The New York state comptroller tasked his staff with analyzing the deployment of new technologies at the municipal level while cautioning local leaders and the public about cyberthreats.
New York Comptroller Thomas DiNapoli announced the report, Smart Solutions Across the State: Advanced Technology in Local Governments, during a press conference last week in Schenectady, which was featured in the 25-page document for its deployment of an advanced streetlight network.
“New technologies are reshaping how local government services are delivered,” DiNapoli said during the announcement. “Local officials are stepping up to meet the evolving expectations of residents who want their interactions with government to be easy and convenient.”
The report showcases online bill payment for people to resolve parking tickets, utilities and property taxes; bike-share programs using mobile apps to access bicycles in downtown areas; public Wi-Fi through partnerships with telecommunication companies; and more.
Yvonne Martinez, assistant director of operations in the Office of the State Comptroller’s (OSC) division of Local Government and School Accountability, said the comptroller charged her and her staff with educating municipal leaders on methods to modernize local government. Martinez said the team focused on what cities had implemented or were in the process of deploying, regardless of geographic location or demographics.
“Over the past several years, we knew there were different types of local governments moving in the direction of adapting newer technologies to improve the lives and experiences of their citizenry,” Martinez said. “We thought this was the perfect opportunity to do some of the leg work for local officials and help them understand what the lay of the land is in New York, and, more importantly, what does that mean in terms of additional risk that they might have to deal with should they pursue some of these types of programs.”
She said staff wrote the report to be accessible and comprehendible for New York residents and lawmakers. Researchers described projects in layman's terms and steered away from complex technical terminology, she said.
“It’s one thing to highlight it as informational — this is going on around the state — versus this is absolutely a project that we know was perfectly executed and has a stamp of approval from the comptroller’s office,” Martinez said. “That wasn’t our goal. Our goal was more informational: Here’s what’s going on around the state. It’s a challenge because if the comptroller is speaking to these matters, some people might assume otherwise. We tread very carefully.”
The modernization of communities across New York could create possibilities for partnerships between municipalities, counties and the state, she said. The report details how a city might attempt to emulate some of the projects included. Martinez said local government leaders should collaborate and share best practices if they decide to innovate their jurisdictions in similar ways.
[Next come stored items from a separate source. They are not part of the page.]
(** Written as +98, 0098, 98 or 0 followed by the ten digits of a mobile number,
    or as the ten digits alone unless these start with 98, a phone is normalised to
    the same eleven digits, which normalising leaves alone. *)
Theorem mobile_forms_agree tail : all_digits tail = true → String.length tail = 9%nat →
  let ten := String "9" tail in
  let eleven := String "0" ten in
  _normalize_iran_mobile ("+98" ++ ten) = eleven ∧ _normalize_iran_mobile ("0098" ++ ten) = eleven ∧
  _normalize_iran_mobile ("98" ++ ten) = eleven ∧ _normalize_iran_mobile eleven = eleven ∧
  (String.prefix "8" tail = false → _normalize_iran_mobile ten = eleven).
Proof.
  intros Hd Hl. cbn zeta. pose proof (only_digits_id tail Hd) as Ho.
  change (_normalize_iran_mobile ("+98" ++ String "9" tail))
    with (local_mobile (String "9" (String "8" (String "9" (only_digits tail))))).
  change (_normalize_iran_mobile ("0098" ++ String "9" tail))
    with (local_mobile (String "0" (String "0" (String "9" (String "8" (String "9" (only_digits tail))))))).
  change (_normalize_iran_mobile ("98" ++ String "9" tail))
    with (local_mobile (String "9" (String "8" (String "9" (only_digits tail))))).
  change (_normalize_iran_mobile (String "0" (String "9" tail)))
    with (local_mobile (String "0" (String "9" (only_digits tail)))).
  change (_normalize_iran_mobile (String "9" tail)) with (local_mobile (String "9" (only_digits tail))).
  rewrite Ho. clear Ho Hd. do 9 (destruct tail as [|? tail]; [done|]). destruct tail; [|done].
  split_and!; [reflexivity..|]. intros H8. unfold local_mobile. cbn [String.prefix] in *.
  change (Ascii.ascii_dec "9" "9") with (@left ("9"%char = "9"%char) ("9"%char ≠ "9"%char) eq_refl).
  destruct (Ascii.ascii_dec "8" a); [done|]. reflexivity.
Qed.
But Martinez warned that interconnected infrastructure comes with new risks that cities need to be prepared for. From the conception of the report, OSC staff meant to dovetail their findings with a cautionary message about cyberthreats, she said.
“We always intended to include that because this is something that’s been going on for years,” she said. “We knew that this report would have to have a dedicated discussion on the risk. In the run-up to the release, we were reminded that those risks aren’t going away.”
OSC has found common cybersecurity weaknesses during its audits of IT systems, such as a lack of data security policies and plans, unsecured networks that could allow unauthorized access, and IT access logs that haven’t been reviewed internally, according to the report.
“That’s a part of our 'tread carefully' message: The more data you collect about and on your community, the more at risk you are and your community depends on you to protect their data,” Martinez said.